The Environmental Message in ‘Avatar: The Way of Water’

16th December 2022

Sully and Netiri in Avatar the film

The first Avatar film (released in 2009 and directed by James Cameron) is a modern twist on the story of indigenous cultures being more in-tune with and closer to nature, and also more environmentally conscious, than their Colonial conquerors. The film is set on Pandora, an Earth-like habitable extrasolar moon in the Alpha Centauri System. In the film, people from Earth have begun to colonise distant planets and moons, such as Pandora, in order to exploit the rich resources that they are now lacking back on Earth. Pandora is a resource-rich planet with a diverse ecosystem, and prior to the arrival of settlers from Earth, the indigenous population, the Na’vi (‘The People’ in their own language), had lived in harmony with nature. But the resource hungry colonists are threating this balance and the Na’vi wage a war against them in defence of nature and Pandora’s natural resources, as well as to protect ‘Eywa’. Eywa is like a huge biological ‘internet’ where the trees and plants of Pandora have formed electrochemical connections between their roots that effectively act like neurons, and the trees act as computer servers that store information creating a moon-wide sentient ‘brain’ a little like a huge ‘Wood Wide Web’. The Na'vi believe that Eywa helps keep the ecosystem of Pandora in perfect equilibrium.

Avatar Synopsis

The first Avatar film is set 200 years in the future (around the year 2154) and most of the worst predictions of today’s environmentalists have come true - the resources on Planted Earth have almost all been used up, there is an energy crisis and as Elon Musk has suggested as a possible solution - humans have taken an imperialistic approach to colonising space in order to plunder the resources on other planets.

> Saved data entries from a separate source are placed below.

(** * I Bond tracker: the workbook formulas of [create_ibond_tracker.py]

    The script writes spreadsheet formulas into three sheets (Rates,
    Inventory, BondSchedule).  What the workbook computes is what those
    formulas denote, so each formula string is transcribed here as a
    function over spreadsheet values, built from the worksheet functions
    it calls.

    Numbers are idealised as real numbers (binary floating point is not
    modelled); dates are day serials of the 1900 date system. *)

From Stdlib Require Import Reals Lra Lia ZArith List String Ascii Bool.
Import ListNotations.
Local Open Scope R_scope.

(* ================================================================== *)
(** ** Spreadsheet values *)

Module Excel.

Inductive error := ErrNA | ErrNUM | ErrVALUE | ErrREF | ErrDIV0 | ErrCALC.

(** What a cell or a formula can hold.  [Blank] is an empty cell; the
    empty text is [Str EmptyString]. *)
Inductive value :=
| Blank
| Num (x : R)
| Str (s : string)
| Bool (b : bool)
| Err (e : error).

(** A formula yields one value or a spilled one-column array. *)
Inductive result :=
| Scalar (v : value)
| Array (l : list value).

Coercion Scalar : value >-> result.

Definition empty_text : value := Str EmptyString.

(** The two ways a cell shows nothing. *)
Definition is_blank (v : value) : bool :=
  match v with
  | Blank => true
  | Str EmptyString => true
  | _ => false
  end.

Definition is_error (v : value) : bool :=
  match v with Err _ => true | _ => false end.

(** Numeric coercion of an operand.  An empty cell counts as 0, TRUE as 1.
    Text is taken to be non-numeric (headers, the empty text), which an
    arithmetic operator rejects with #VALUE!. *)
Definition as_number (v : value) : error + R :=
  match v with
  | Blank => inr 0
  | Num x => inr x
  | Bool b => inr (if b then 1 else 0)
  | Str _ => inl ErrVALUE
  | Err e => inl e
  end.

(** Integer coercion truncates toward zero (dates, counts, positions). *)
Definition Ztrunc (x : R) : Z :=
  if Rle_dec 0 x then Zfloor x else Zceil x.

Definition as_integer (v : value) : error + Z :=
  match as_number v with
  | inl e => inl e
  | inr x => inr (Ztrunc x)
  end.

Definition num1 (op : R -> value) (a : value) : value :=
  match as_number a with
  | inl e => Err e
  | inr x => op x
  end.

(** A binary operator reports the left operand's error first. *)
Definition num2 (op : R -> R -> value) (a b : value) : value :=
  match as_number a with
  | inl e => Err e
  | inr x =>
      match as_number b with
      | inl e => Err e
      | inr y => op x y
      end
  end.

Definition add : value -> value -> value := num2 (fun x y => Num (x + y)).
Definition sub : value -> value -> value := num2 (fun x y => Num (x - y)).
Definition mul : value -> value -> value := num2 (fun x y => Num (x * y)).
Definition div : value -> value -> value :=
  num2 (fun x y => if Req_dec_T y 0 then Err ErrDIV0 else Num (x / y)).

(** *** Text comparison (case-insensitive, ASCII) *)

Definition upper (c : ascii) : ascii :=
  let n := nat_of_ascii c in
  if (97 <=? n)%nat && (n <=? 122)%nat then ascii_of_nat (n - 32) else c.

Fixpoint upper_string (s : string) : string :=
  match s with
  | EmptyString => EmptyString
  | String c t => String (upper c) (upper_string t)
  end.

The film centres around the relationship between Jake Sully, a young paraplegic Marine veteran who becomes one of the ‘Avatar’ operators, where advanced technology allows him to remotely pilot a Na’vi body, that has been created in a lab. He is sent by the Resources Development Administration (RDA) a quasi-governmental organisation with its own militia and a mining subdivision, to gather intelligence for the RDA on how best to force the Na’vi to leave their resource-rich lands. Sully witnesses the RDA’s greed and brutality and changes sides to support the Na’vi in the defence of their lands. Through the project Sully is also offered the opportunity to temporarily leave his wounded body and through a new virtual body, to recover his mobility and his link to the land.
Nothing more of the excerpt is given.